In the same year he was registered as the owner of eleven ships, having coped through the American Revolutionary War which had a negative impact on business. He was described as hard-working and self-sacrificing, and handled his business with "superior proficiency", according to one historian.

==Personal life==
In 1758, he married Amborg Jørgensdatter Wesseltoft (1741–1815) from Skien, inheritor of the wealthy merchant Jørgen Simonsen Wesseltoft (d. 1760). They had four sons; Nicolai Benjamin Jr. (1776–1811), Niels Aall (1769–1854), Jørgen Aall (1771–1833), Jacob Aall (1773–1844), and three daughters Benedicta Henrikka Aall (1772–1812), Inger Aall (1774–1856) and Constance Aall (1778–1842).

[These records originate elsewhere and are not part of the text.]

(** [df.mean()], [df.min()], [df.max()]: one entry per column. *)
Definition frame_mean (df : DataFrame) : list xnum :=
  map (λ c, series_mean (column df c)) (columns df).

Definition frame_min (df : DataFrame) : list xnum :=
  map (λ c, series_min (column df c)) (columns df).

Definition frame_max (df : DataFrame) : list xnum :=
  map (λ c, series_max (column df c)) (columns df).

(** [df.iloc[0]]: the first row as a Series over the columns. *)
Definition iloc0 {S} (df : DataFrame) : M S (list xnum) :=
  r ← first (rows df); mret (map (λ c, Fin (num r c)) (columns df)).

(** Series [a - b] and [a / b] over the same index. *)
Definition series_sub (a b : list xnum) : list xnum := zip_with xsub a b.
Definition series_div (a b : list xnum) : list xnum := zip_with xdiv a b.

(** ** The page and [player_radar_chart] *)

Record Scatterpolar : Type := {
  r : list xnum;
  theta : list string;
  fill : string;
  name : string;
  line_color : string
}.

Record Figure : Type := {
  data : list Scatterpolar;
  radialaxis_visible : bool;
  radialaxis_range : Q * Q;
  showlegend : bool;
  title : string;
  title_font_size : Z;
  height : Z;
  width : Z
}.

(** The session: the dataset loaded at start-up and what has been posted
    to the page. *)
Record Session : Type := {
  dataset : DataFrame;
  page : list string
}.

Definition st_error (msg : string) : M Session unit := λ w,
  (Ok tt, {| dataset := dataset w; page := (page w ++ [msg])%list |}).

Definition player_radar_chart (df : DataFrame) (player_name : string)
    (features : list string) : M Session (option (Figure * DataFrame)) :=
  let player_data := mask df (λ x, Name x = player_name) in
  if decide (rows player_data = []) then
    _ ← st_error ("Player '" ++ player_name ++ "' not found in the dataset.");
    mret None
  else
    position ← first (map Position (rows player_data));
    let all_players := mask df (λ x, Position x = position) in
    sel ← getcols all_players features;
    let avg_values := frame_mean sel in
    psel ← getcols player_data features;
    player_values ← iloc0 psel;
    sel ← getcols all_players features;
    let min_values := frame_min sel in
    sel ← getcols all_players features;
    let max_values := frame_max sel in
    let normalized_avg :=
      series_div (series_sub avg_values min_values) (series_sub max_values min_values) in
    let normalized_player :=
      series_div (series_sub player_values min_values) (series_sub max_values min_values) in
    let fig :=
      {| data :=
           [ {| r := normalized_avg; theta := features; fill := "toself";
                name := "Average Player"; line_color := "blue" |};
             {| r := normalized_player; theta := features; fill := "toself";
                name := player_name; line_color := "red" |} ];
         radialaxis_visible := true;
         radialaxis_range := (0%Q, 1%Q);
         showlegend := true;
         title := "Normalized Player Comparison: Average vs " ++ player_name;
         title_font_size := 20;
         height := 600;
         width := 800 |} in
    mret (Some (fig, player_data)).

(** ** Lines 65-71 on one float64 column *)

(** pandas reduces a float64 column in binary64; a column of fewer than
    eight cells is summed from left to right, and the definitions below are
    meant for such columns. *)
Definition f64_sum (l : list float) : float := foldl PrimFloat.add 0%float l.

Definition f64_mean (l : list float) : float :=
  PrimFloat.div (f64_sum l) (PrimFloat.of_uint63 (Uint63.of_Z (Z.of_nat (length l)))).

Definition f64_min (l : list float) : float :=
  match l with
  | [] => PrimFloat.nan
  | x :: l' => foldl (λ a b, if PrimFloat.ltb b a then b else a) x l'
  end.

Definition f64_max (l : list float) : float :=
  match l with
  | [] => PrimFloat.nan
  | x :: l' => foldl (λ a b, if PrimFloat.ltb a b then b else a) x l'
  end.

(** [(value - min) / (max - min)] for one column of the peer group. *)
Definition f64_normalised (value : float) (column : list float) : float :=
  PrimFloat.div (PrimFloat.sub value (f64_min column))
                (PrimFloat.sub (f64_max column) (f64_min column)).

(** ** Sample stores, records and datasets *)

(** A loadable object: the scaler side keeps the numbers, the model side
    answers one fixed label per row set. *)
Definition sample_artifact (label : string) : artifact :=
  {| transform := λ X,
       Ok (map (map (λ v, match v with VNum q => q | VStr _ => 0%Q end)) X);
     predict := λ _, Ok [label] |}.

(** All eight files are present. *)
Definition store_all : store := λ path,
  if decide (path ∈ artifact_paths) then Some (sample_artifact "Good") else None.

(** The goalkeeper scaler file is absent. *)
Definition store_no_gk_scaler : store := λ path,
  if decide (path = "model/goalkeeper_scaler.joblib") then None else store_all path.

(** The record that the Predict page builds (lines 215-230). *)
Definition form_record (position : string) : gmap string value :=
  list_to_map
    [("Position", VStr position); ("Age", VNum 27); ("Appearances", VNum 30);
     ("Goals", VNum 4); ("Interception", VNum 11); ("Key Passes", VNum 25);
     ("Shots on Target", VNum 9); ("Distance / 90 minutes", VNum (21 # 2));
     ("Pass Attempt / 90 minutes", VNum 48); ("Pass Completed / 90 minutes", VNum 40);
     ("Tackle Attempt", VNum 31); ("Tackle Won", VNum 17); ("Conceded", VNum 22);
     ("Shutouts", VNum 6)].

Definition wingback : gmap string value := form_record "Wingback".
Definition sweeper : gmap string value := form_record "Sweeper".

Definition midfielder_no_tackle_won : gmap string value :=
  delete "Tackle Won" (form_record "Midfielder").

Definition keeper : gmap string value := form_record "Goalkeeper".

(** The same keeper, written in capitals and with other outfield numbers. *)
Definition keeper' : gmap string value :=
  <["Goals" := VNum 1]> (<["Key Passes" := VNum 0]> (form_record "GOALKEEPER")).

(** A row given by its text cells and its numeric cells. *)
Definition row (player position : string) (cells : list (string * Q)) : PlayerRecord :=
  {| Name := player;
     Position := position;
     num := λ c, default 0%Q ((list_to_map cells : gmap string Q) !! c) |}.

Definition stat_columns : list string := ["Interception"; "Tackle Won"].

(** Two defenders, 10 and 20 tackles won, and one goalkeeper. *)
Definition squad : DataFrame :=
  {| columns := stat_columns;
     rows := [ row "Ana" "Defender" [("Interception", 4%Q); ("Tackle Won", 10%Q)];
               row "Bea" "Defender" [("Interception", 4%Q); ("Tackle Won", 20%Q)];
               row "Cai" "Goalkeeper" [("Interception", 1%Q); ("Tackle Won", 2%Q)] ] |}.

(** Two players called Sam: a midfielder first, a defender later, and a
    player whose position differs from a midfielder's by its casing only. *)
Definition ana : PlayerRecord :=
  row "Ana" "Defender" [("Interception", 4%Q); ("Tackle Won", 10%Q)].
Definition sam_midfielder : PlayerRecord :=
  row "Sam" "Midfielder" [("Interception", 6%Q); ("Tackle Won", 8%Q)].
Definition bea : PlayerRecord :=
  row "Bea" "Midfielder" [("Interception", 2%Q); ("Tackle Won", 16%Q)].
Definition sam_defender : PlayerRecord :=
  row "Sam" "Defender" [("Interception", 9%Q); ("Tackle Won", 20%Q)].
Definition dov : PlayerRecord :=
  row "Dov" "midfielder" [("Interception", 3%Q); ("Tackle Won", 40%Q)].

Definition namesakes : DataFrame :=
  {| columns := stat_columns;
     rows := [ana; sam_midfielder; bea; sam_defender; dov] |}.

Definition fresh_session (df : DataFrame) : Session :=
  {| dataset := df; page := [] |}.

(** ** What the two pages hand to the functions *)

(** The Player Analysis page offers the names of the dataset, each once
    (line 141). *)
Definition name_options (df : DataFrame) : list string :=
  unique (map Name (rows df)).

(** The Predict page offers these positions (line 191). *)
Definition position_options : list string :=
  ["Striker"; "Midfielder"; "Defender"; "Goalkeeper"].

(** The inputs of the Predict page (lines 189-212). *)
Module Form.
Record inputs : Type := {
  name : string;
  age : Q;
  position : string;
  appearances : Q;
  goals : Q;
  assist : Q;
  club : string;
  nationality : string;
  distance_90 : Q;
  interception : Q;
  key_passes : Q;
  pass_attempt_90 : Q;
  pass_completed_90 : Q;
  tackle_attempt : Q;
  tackle_won : Q;
  shots_on_target : Q;
  conceded : Q;
  shutouts : Q
}.
End Form.

(** The dict that the page builds when the button is pressed
    (lines 215-230). *)
Definition form_player_data (f : Form.inputs) : gmap string value :=
  list_to_map
    [("Position", VStr (Form.position f));
     ("Age", VNum (Form.age f));
     ("Appearances", VNum (Form.appearances f));
     ("Goals", VNum (Form.goals f));
     ("Interception", VNum (Form.interception f));
     ("Key Passes", VNum (Form.key_passes f));
     ("Shots on Target", VNum (Form.shots_on_target f));
     ("Distance / 90 minutes", VNum (Form.distance_90 f));
     ("Pass Attempt / 90 minutes", VNum (Form.pass_attempt_90 f));
     ("Pass Completed / 90 minutes", VNum (Form.pass_completed_90 f));
     ("Tackle Attempt", VNum (Form.tackle_attempt f));
     ("Tackle Won", VNum (Form.tackle_won f));
     ("Conceded", VNum (Form.conceded f));
     ("Shutouts", VNum (Form.shutouts f))].

(** A filled-in form. *)
Definition striker_form : Form.inputs :=
  {| Form.name := "Kim"; Form.age := 24; Form.position := "Striker";
     Form.appearances := 31; Form.goals := 17; Form.assist := 5;
     Form.club := "Rovers"; Form.nationality := "Chile";
     Form.distance_90 := 19 # 2; Form.interception := 3; Form.key_passes := 22;
     Form.pass_attempt_90 := 25; Form.pass_completed_90 := 18;
     Form.tackle_attempt := 6; Form.tackle_won := 2; Form.shots_on_target := 40;
     Form.conceded := 0; Form.shutouts := 0 |}.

Benedicte Henricka married Ulrich Fredrich von Cappelen (1770–1820) of the influential Cappelen family, and Inger married Hans Eleonardus Møller Sr. Through these marriages Nicolai Benjamin Aall was the grandfather of later parliament member Hans Eleonardus Møller, political figures Ulrik Frederik Cappelen and Nicolai Benjamin Cappelen and publishing house founder Jørgen Wright Cappelen.

He died at Aallgården in Porsgrund, His wife survived him by 17 years. They are both buried in the cemetery at Østre Porsgrunn Church.